Good teaching meets the needs of every individual student while accomplishing the goals of education. Formerly, a teacher was the conveyor of information. Today, the teacher is as much a facilitator of learning experiences. Many teachers, for example, have found the facilitating role comfortable in high technology classrooms when they find that students know as much or more about various technologies as they do. The demand for excellence in recent years has heaped more and more pressure on teachers to perform.
The Behaviorist Teacher
Behaviorist teaching is the oldest and most widespread technique and has some definite advantages plus a track record of success. Students who perform well for a behaviorist teacher are "sponges" who consume huge amounts of information and details. They are able to reproduce facts and information precisely on a test. These students do well in mastering factual information and on true/false tests or multiple choice items. They can reproduce the ideas of the teacher in an essay as well as the ideas they have read in texts or other prescribed reading materials.

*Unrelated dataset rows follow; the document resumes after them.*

(* ===== verification/ServerState.v ===== *)
(** * The control server's state

    The data of [Server] of src/crates/server/src/lib.rs that its sessions, rooms,
    calls, shares, uploads and outgoing queues live in, with the control messages
    of src/crates/rpc/src/control.rs that the modelled operations receive and send.

    Identifiers and poll tokens are integers.  A hash map is a [gmap]; the order in
    which the code iterates over one is unspecified, so it is the class
    [HashOrder], of which nothing is assumed but that every entry comes once.  The
    voice relay is the sequence of commands submitted to it, [voice_commands].  The
    MLS service, the bug reports' writer thread and the loop's statistics are not
    part of this state; of the MLS service it holds the rooms that have a group. *)

From stdpp Require Import sorting.
From S2P Require Import Prelude Primitives Transport Handshake Auth Media Frame Evented Video Net Clock History Resident.
From S2P Require Import ControlLane VoiceRelay Usernames Identity.

(** ** Iteration over hash maps *)

Class HashOrder := {
  hash_iter : forall {K A} `{Countable K}, gmap K A -> list (K * A);
  hash_iter_perm : forall {K A} `{Countable K} (m : gmap K A), hash_iter m ≡ₚ map_to_list m;
}.

Definition hash_keys `{HashOrder} {K A} `{Countable K} (m : gmap K A) : list K := (hash_iter m).*1.
Definition hash_values `{HashOrder} {K A} `{Countable K} (m : gmap K A) : list A := (hash_iter m).*2.
(** The order of a [HashSet], that of the map it is. *)
Definition hash_elems `{HashOrder} {K} `{Countable K} (s : gset K) : list K := hash_keys (gset_to_gmap tt s).

Definition key_order : HashOrder := {| hash_iter K A _ _ m := map_to_list m; hash_iter_perm K A _ _ m := reflexivity _ |}.

(** ** Limits *)

Definition FIRST_CLIENT : Z := Z.of_nat MAX_BIND_ADDRS + 1.
Definition MAX_CLIENTS : nat := 1024.
Definition MAX_HANDSHAKING : nat := Nat.div MAX_CLIENTS 4.
Definition MAX_HANDSHAKING_PER_IP : nat := 8.
Definition PRE_AUTH_REFUSAL_LOG_INTERVAL : Z := from_secs 1.
Definition TCP_WRITE_ATTEMPTS : nat := 32.
Definition HANDSHAKE_TIMEOUT : Z := from_secs 10.
Definition IDLE_TIMEOUT : Z := from_secs 300.
Definition CLOSE_FLUSH_GRACE : Z := from_secs 5.
Definition IDLE_SWEEP_INTERVAL : Z := from_secs 1.
Definition MEDIA_SWEEP_INTERVAL : Z := from_secs 30.
Definition SHARE_SWEEP_INTERVAL : Z := from_secs 1.
Definition RTT_SNAPSHOT_INTERVAL : Z := from_secs 5.
Definition RTT_STALE_AFTER : Z := from_secs 15.
Definition MAX_ACTIVE_UPLOADS_PER_SESSION : nat := 8.
Definition MAX_ACTIVE_BUG_REPORTS : nat := 32.
Definition MAX_ACTIVE_BUG_REPORTS_PER_SESSION : nat := 1.
Definition MAX_BUG_REPORT_BYTES : Z := 8 * 1024 * 1024.
Definition VIDEO_RING_MAX_BYTES : Z := MAX_VIDEO_RECORD_LEN.
Definition VIDEO_RING_MAX_FRAMES : nat := 300.
Definition PUBLISHER_ATTACH_GRACE : Z := from_secs 15.
Definition VIDEO_SUBSCRIBER_HIGH_WATER : Z := 2 * (MAX_VIDEO_RECORD_LEN + Z.of_nat VIDEO_LENGTH_PREFIX_LEN).
Definition VIDEO_FANOUT_BUDGET_BYTES : Z := 8 * 1024 * 1024.
Definition VIDEO_FANOUT_BUDGET_RECIPIENTS : nat := 8.
Definition VIDEO_FANOUT_QUEUE_MAX_BYTES : Z := 32 * 1024 * 1024.
Definition CONTROL_WRITE_HIGH_WATER : Z := 8 * 1024 * 1024.
Definition OUTBOUND_GLOBAL_HIGH_WATER : Z := 64 * 1024 * 1024.
Definition CONTROL_SEAL_BUDGET_BYTES : Z := 512 * 1024.
Definition CONTROL_SEAL_BUDGET_RECORDS : nat := 32.
Definition FILE_RELAY_WRITE_SOFT_CAP : Z := 1024 * 1024.
Definition MAX_CONTROL_PAYLOAD_BYTES : Z := 224 * 1024.
Definition MAX_FILE_CHUNK_BYTES : Z := 192 * 1024.

Definition ERROR_ROOM_NOT_FOUND : Z := 404.
Definition ERROR_REQUEST_REJECTED : Z := 412.
Definition ERROR_BUG_REPORT_REJECTED : Z := 400.

(** ** Control messages *)

Inductive VoiceState := Live | Muted | Deafened.
#[export] Instance VoiceState_eq_dec : EqDecision VoiceState.
Proof. solve_decision. Defined.

Inductive FileContentEncoding := IdentityEncoding | Zstd | Sealed.
#[export] Instance FileContentEncoding_eq_dec : EqDecision FileContentEncoding.
Proof. solve_decision. Defined.

Inductive RoomKind :=
| KindPublic
| KindPrivate (members : list Z)
| KindDm (user_a user_b : Z).

Record RoomInfo := mkRoomInfo {
  ri_room_id : Z;
  ri_name : bytes;
  ri_kind : RoomKind;
  ri_head : option Z;
  ri_voice_users : list Z;
}.

Record UserSummary := mkSummary {
  us_user_id : Z;
  us_username : bytes;
  us_online : bool;
  us_connected_at_ms : Z;
  us_voice_state : VoiceState;
}.

Record ParticipantServerRtt := mkRtt { pr_user_id : Z; pr_server_rtt_ms : option Z }.

Record FileMetadata := mkFile {
  fm_transfer_id : Z;
  fm_room_id : Z;
  fm_sender : Z;
  fm_sender_name : bytes;
  fm_file_name : bytes;
  fm_original_name : bytes;
  fm_size : Z;
  fm_encoding : FileContentEncoding;
  fm_timestamp_ms : Z;
  fm_mls_event_id : option bytes;
}.

Inductive P2pRole := Controlling | Controlled.

Record P2pCandidate := mkP2pCandidate {
  pc_id : Z;
  pc_socket_id : Z;
  pc_generation : Z;
  pc_kind : CandidateKind;
  pc_addr : bytes;
  pc_priority : Z;
  pc_foundation : bytes;
  pc_verified : bool;
}.

Record P2pPeerInfo := mkPeerInfo {
  pi_room_id : Z;
  pi_session_id : Z;
  pi_user_id : Z;
  pi_generation : Z;
  pi_role : P2pRole;
  pi_nat : NatKind;
  pi_tie_breaker : Z;
  pi_candidates : list P2pCandidate;
  pi_send_key : KeyMaterial;
  pi_recv_key : KeyMaterial;
  pi_stun_key : KeyMaterial;
  pi_connection_id : Z;
}.

Inductive ChatMutationKind := MutationEdit | MutationDelete.
#[export] Instance ChatMutationKind_eq_dec : EqDecision ChatMutationKind.
Proof. solve_decision. Defined.

(** The messages the modelled operations send; those of the MLS delivery service,
    of device links and of bug reports are left out. *)
Inductive ServerControl :=
| Authenticated (session_id user_id : Z) (rooms : list RoomInfo) (users : list UserSummary) (default_room : Z)
    (dms_enabled : bool)
| OpenPaired (token : bytes) (session_id user_id : Z) (rooms : list RoomInfo) (users : list UserSummary) (default_room : Z)
| DeviceLinked (token username : bytes) (session_id user_id : Z) (rooms : list RoomInfo) (users : list UserSummary)
    (default_room : Z)
| Chat (message : ChatMessage)
| ChatMutationRejected (room_id target : Z) (kind : ChatMutationKind) (message : bytes)
| VoiceStarted (room_id session_id user_id stream_id : Z) (user_joined : bool)
| VoiceStopped (room_id session_id user_id stream_id : Z) (user_left : bool)
| VoiceStateChanged (room_id user_id : Z) (state : VoiceState)
| VoiceJoinFailed (room_id : Z) (message : bytes)
| RoomRttSnapshot (room_id : Z) (members : list ParticipantServerRtt)
| UdpBound
| UdpReflexive (addr : bytes)
| P2pNatProbe (probe_id : Z) (addr : bytes)
| P2pPeer (peer : P2pPeerInfo)
| P2pPeerGone (session_id user_id : Z)
| FileOffered (file : FileMetadata) (contents : bool)
| UploadFileAccepted (client_transfer_id : Z) (file : FileMetadata)
| FileChunk (transfer_id offset : Z) (data : bytes)
| FileComplete (transfer_id : Z)
| FileCanceled (transfer_id : Z) (reason : bytes)
| ShareStarted (attempt_id room_id stream_id : Z) (publish_secret codec : bytes) (coded_width coded_height : Z)
    (extradata : bytes)
| ShareAvailable (room_id stream_id user_id : Z) (sender_name codec : bytes) (coded_width coded_height : Z)
    (extradata view_secret : bytes)
| ShareEnded (room_id stream_id : Z)
| ShareStartFailed (attempt_id : Z) (message : bytes)
| Pong (nonce : Z)
| Error (code : Z) (message : bytes)
| RoomUpserted (room : RoomInfo)
| DmOpened (room_id peer : Z)
| Presence (user : UserSummary) (online : bool)
| UploadDeclined (client_transfer_id : Z) (reason : bytes)
| BugReportSaved (report_id : Z).

Inductive ClientControl :=
| Authenticate (username token : bytes) (receive_files : bool) (file_receive_limit_bytes : Z)
| Pair (username pairing_code token : bytes) (receive_files : bool) (file_receive_limit_bytes : Z)
| OpenPair (username password existing_token : bytes) (receive_files : bool) (file_receive_limit_bytes : Z)
| SendChat (room_id : Z) (body : bytes)
| SetVoiceState (state : VoiceState)
| PublishP2p (room_id generation : Z) (nat_kind : NatKind) (tie_breaker : Z) (candidates : list P2pCandidate)
| UploadFileStart (room_id transfer_id : Z) (name : bytes) (size : Z) (encoding : FileContentEncoding)
    (mls_event_id : option bytes)
| UploadFileChunk (transfer_id offset : Z) (data : bytes)
| UploadFileComplete (transfer_id : Z)
| UploadFileCancel (transfer_id : Z) (reason : bytes)
| StartShare (attempt_id room_id : Z) (codec : bytes) (coded_width coded_height : Z) (extradata : bytes)
| StopShare (stream_id : Z)
| Ping (nonce : Z)
| BugReportStart (report_id : Z) (description metadata : bytes) (logs_size : Z)
| BugReportChunk (report_id offset : Z) (data : bytes)
| BugReportComplete (report_id : Z)
| JoinVoice (room_id : Z)
| LeaveVoice
| SkipFile (transfer_id : Z)
| EditChat (room_id target : Z) (body : bytes)
| DeleteChat (room_id target : Z).

(** ** Rooms *)

Inductive RoomAccess :=
| Public
| Private (members : gset Z)
| Dm (a b : Z).

Module RoomAccess.

Definition allows (r : RoomAccess) (user_id : Z) : bool :=
  match r with
  | Public => true
  | Private members => bool_decide (user_id ∈ members)
  | Dm a b => bool_decide (a = user_id) || bool_decide (b = user_id)
  end.

(** [sort_unstable] of the members, which are distinct, is the sorted list. *)
Definition kind (r : RoomAccess) : RoomKind :=
  match r with
  | Public => KindPublic
  | Private members => KindPrivate (merge_sort Z.le (elements members))
  | Dm a b => KindDm a b
  end.

End RoomAccess.

Record RoomState := mkRoom {
  rm_id : Z;
  rm_name : bytes;
  rm_access : RoomAccess;
  rm_active_streams : gmap Z Z;
}.

Definition set_active_streams (v : gmap Z Z) (x : RoomState) : RoomState :=
  {| rm_id := rm_id x; rm_name := rm_name x; rm_access := rm_access x; rm_active_streams := v |}.

(** ** Sessions *)

Record P2pSessionState := mkP2p {
  p2p_generation : Z;
  p2p_nat : NatKind;
  p2p_tie_breaker : Z;
  p2p_candidates : list P2pCandidate;
}.

(** [Session]; its MLS device and history counters are not modelled. *)
Record Session := mkSess {
  ss_user_id : Z;
  ss_tcp_token : Z;
  ss_voice_room : option Z;
  ss_transport : SessionTransport;
  ss_active_stream : option Z;
  ss_voice_state : VoiceState;
  ss_reported_server_rtt_ms : option Z;
  ss_server_rtt_reported_at : option Z;
  ss_p2p : option P2pSessionState;
  ss_receive_files : bool;
  ss_file_receive_limit_bytes : Z;
  ss_announced : bool;
  ss_connected_at_ms : Z;
}.

Definition set_voice_room (v : option Z) (x : Session) : Session :=
  {| ss_user_id := ss_user_id x; ss_tcp_token := ss_tcp_token x; ss_voice_room := v;
     ss_transport := ss_transport x; ss_active_stream := ss_active_stream x; ss_voice_state := ss_voice_state x;
     ss_reported_server_rtt_ms := ss_reported_server_rtt_ms x;
     ss_server_rtt_reported_at := ss_server_rtt_reported_at x; ss_p2p := ss_p2p x;
     ss_receive_files := ss_receive_files x; ss_file_receive_limit_bytes := ss_file_receive_limit_bytes x;
     ss_announced := ss_announced x; ss_connected_at_ms := ss_connected_at_ms x |}.

Definition set_active_stream (v : option Z) (x : Session) : Session :=
  {| ss_user_id := ss_user_id x; ss_tcp_token := ss_tcp_token x; ss_voice_room := ss_voice_room x;
     ss_transport := ss_transport x; ss_active_stream := v; ss_voice_state := ss_voice_state x;
     ss_reported_server_rtt_ms := ss_reported_server_rtt_ms x;
     ss_server_rtt_reported_at := ss_server_rtt_reported_at x; ss_p2p := ss_p2p x;
     ss_receive_files := ss_receive_files x; ss_file_receive_limit_bytes := ss_file_receive_limit_bytes x;
     ss_announced := ss_announced x; ss_connected_at_ms := ss_connected_at_ms x |}.

Definition set_voice_state (v : VoiceState) (x : Session) : Session :=
  {| ss_user_id := ss_user_id x; ss_tcp_token := ss_tcp_token x; ss_voice_room := ss_voice_room x;
     ss_transport := ss_transport x; ss_active_stream := ss_active_stream x; ss_voice_state := v;
     ss_reported_server_rtt_ms := ss_reported_server_rtt_ms x;
     ss_server_rtt_reported_at := ss_server_rtt_reported_at x; ss_p2p := ss_p2p x;
     ss_receive_files := ss_receive_files x; ss_file_receive_limit_bytes := ss_file_receive_limit_bytes x;
     ss_announced := ss_announced x; ss_connected_at_ms := ss_connected_at_ms x |}.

Behaviorist teachers often come under attack for concentrating on building "surface learning" of facts rather than building thinkers or problem solvers. They may be accused of having so much interest in the mastery of content that "process" tools of learning ("how to learn" skills) are neglected. Student learning styles may be ignored as the amount to be learned increases.

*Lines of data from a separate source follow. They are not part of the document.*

Definition identity_control_needs_ordering (c : ClientControl) : bool :=
  match c with Authenticate _ _ _ _ | Pair _ _ _ _ _ | OpenPair _ _ _ _ _ => true | _ => false end.

Section auth.
Context {Rx Tx St : Type} `{HashOrder} `{ChatStore St} `{Primitives} `{Write Tx} `{Unicode} `{ClaimsCodec}.
Context (encode_server_control : ServerControl -> bytes) (random : nat -> nat -> option bytes) (now now_ms : Z).
(** The MLS service, and whether the thread of the identity writer runs. *)
Context (mls : MlsDirectory) (writer_runs : bool).

Abbreviation server := (Server Rx Tx St).
Abbreviation client := (ClientConn Rx Tx).
Abbreviation outcome := (option (server * result bytes ())).
Abbreviation disc := (disconnect encode_server_control now).
Abbreviation send := (send_control_to_token encode_server_control disc).
Abbreviation reject := (reject_auth encode_server_control now).
Abbreviation establish := (establish_session encode_server_control now now_ms).

(** ** Names *)

Definition broadcast_username_change (user_id : Z) (s : server) : option server :=
  match representative_sessions s !! user_id with
  | None => Some s
  | Some (_, session) =>
      let c := Presence (session_user_summary s session true) true in
      let tokens := filter (fun t => is_Some (clients s !! t)) (ss_tcp_token <$> hash_values (sessions s)) in
      send_control_to_tokens encode_server_control disc tokens c s
  end.

Definition apply_dynamic_username (user_id : Z) (username : list Z) (s : server) : outcome :=
  let '(names, r) := UsernameRegistry.apply_dynamic_claim (usernames s) user_id username in
  match r with
  | Err e => Some (s, Err (claim_error_text user_id username e))
  | Ok _ => done_with (broadcast_username_change user_id (set_usernames names s))
  end.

The behaviorist teacher generally:
- Relies on lecture and textbooks as staples of teaching and learning.
- Is in control of the learning environment.
- Takes the role of "sage on the stage."
- Understands the ideas of goals and objectives, careful formulation of activities to achieve the objectives, and testing to match the objectives.
- Is concerned with delivering a prescribed amount of content to students and expecting them to master it.
- Uses testing to determine mastery or lack thereof and grades based on expected mastery.
All of us have encountered behaviorist teachers. We can not deny that some of them are extremely competent in helping learners master content. But there are also those who abuse this perspective of teaching. As the pressure to make students achieve increases, the behaviorist teacher tends to exert more and more control and may increase expectations, raise the amount of homework expected, and seek to increase the amount of content given per time unit. The teacher may also use drill and practice plus repeatable exercises, seeking to maximize the memorization of material connected to a particular discipline.